(* ===== verification/Storage.v ===== *)
(** * Key-value storage: internal/storage

    The interface [storage.Storage] as a class with its laws, and its
    implementation [BadgerStorage] over the transactions of
    github.com/dgraph-io/badger/v4, which is a parameter (class [Badger]).
    The clients (routing table, Merkle store, swarm, key store) are verified
    against the interface; [badger_storage_laws] discharges it. *)

From Stdlib Require Import ZArith Lia.
From stdpp Require Import sorting.
From S2P Require Import Prelude.

(** ** The byte-wise order of keys: [bytes.Compare] and [bytes.HasPrefix] *)

Fixpoint bytes_leb (a b : bytes) : bool :=
  match a, b with
  | [], _ => true
  | _ :: _, [] => false
  | x :: a, y :: b =>
      if (bZ x <? bZ y)%Z then true
      else if (bZ x =? bZ y)%Z then bytes_leb a b else false
  end.

Definition bytes_le (a b : bytes) : Prop := Is_true (bytes_leb a b).
#[export] Instance bytes_le_dec a b : Decision (bytes_le a b).
Proof. unfold bytes_le. apply _. Defined.

Fixpoint HasPrefix (k prefix : bytes) : bool :=
  match prefix, k with
  | [], _ => true
  | p :: prefix, x :: k => bool_decide (p = x) && HasPrefix k prefix
  | _ :: _, [] => false
  end.

Ltac bytes_cases :=
  repeat (match goal with
  | |- context [(?x <? ?y)%Z] => destruct (Z.ltb_spec x y)
  | |- context [(?x =? ?y)%Z] => destruct (Z.eqb_spec x y)
  end; simpl); try lia; try done.

Lemma bytes_le_trans a b c : bytes_le a b → bytes_le b c → bytes_le a c.
Proof.
  unfold bytes_le. revert b c.
  induction a as [|x a IH]; intros [|y b] [|z c]; simpl; try done.
  bytes_cases; eauto.
Qed.

Lemma bytes_le_total a b : bytes_le a b ∨ bytes_le b a.
Proof.
  unfold bytes_le. revert b.
  induction a as [|x a IH]; intros [|y b]; simpl; auto.
  destruct (IH b); bytes_cases; auto.
Qed.

#[export] Instance bytes_le_transitive : Transitive bytes_le.
Proof. intros a b c. apply bytes_le_trans. Qed.
#[export] Instance bytes_le_is_total : Total bytes_le.
Proof. intros a b. apply bytes_le_total. Qed.

Lemma HasPrefix_le k p : HasPrefix k p = true → bytes_le p k.
Proof.
  unfold bytes_le. revert k. induction p as [|x p IH]; intros [|y k]; simpl; try done.
  intros [->%bool_decide_eq_true Hk]%andb_true_iff. bytes_cases. auto.
Qed.

(** Between a prefix and a key with that prefix, all keys have it. *)
Lemma HasPrefix_between p k k' :
  bytes_le p k → bytes_le k k' → HasPrefix k' p = true → HasPrefix k p = true.
Proof.
  unfold bytes_le. revert k k'.
  induction p as [|x p IH]; intros [|y k] [|z k']; simpl; try done.
  rewrite !andb_true_iff, !bool_decide_eq_true.
  intros Hpk Hkk' [<- Hk']. revert Hpk Hkk'. bytes_cases.
  intros Hpk Hkk'. split; [by apply bZ_inj|by eapply IH].
Qed.

(** ** Dynamic values: Go's [interface{}] as the program meets it *)
Inductive any :=
  | ANil
  | ABool (b : bool)
  | AFloat64 (repr : uint 64)
  | AString (s : string)
  | ASlice (l : list any)              (* []interface{} *)
  | AMap (kvs : list (string * any))   (* map[string]interface{} *)
  | ABytes (b : bytes).                (* []byte *)

(** github.com/json-iterator/go.  Documented: a JSON text decoded into an
    [interface{}] gives nil, a bool, a float64, a string, a slice of
    [interface{}] or a map from strings. *)
Class Json := { json_Unmarshal : bytes → any + gerror }.
Class JsonLaws `{Json} := {
  json_not_bytes v b : json_Unmarshal v ≠ inl (ABytes b)
}.

(** ** The interface *)
Class Storage (S : Type) := {
  storage_Set : bytes → bytes → M S unit;
  storage_Get : bytes → M S bytes;
  storage_Delete : bytes → M S unit;
  storage_FindValues : bytes → S → list any * option gerror;
  storage_Exists : bytes → S → bool
}.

TASK GOAL >> Sift the material for lines with the string "match". Copy each one found.

EXERCISE ANSWER >>
  match a, b with
  match prefix, k with
  repeat (match goal with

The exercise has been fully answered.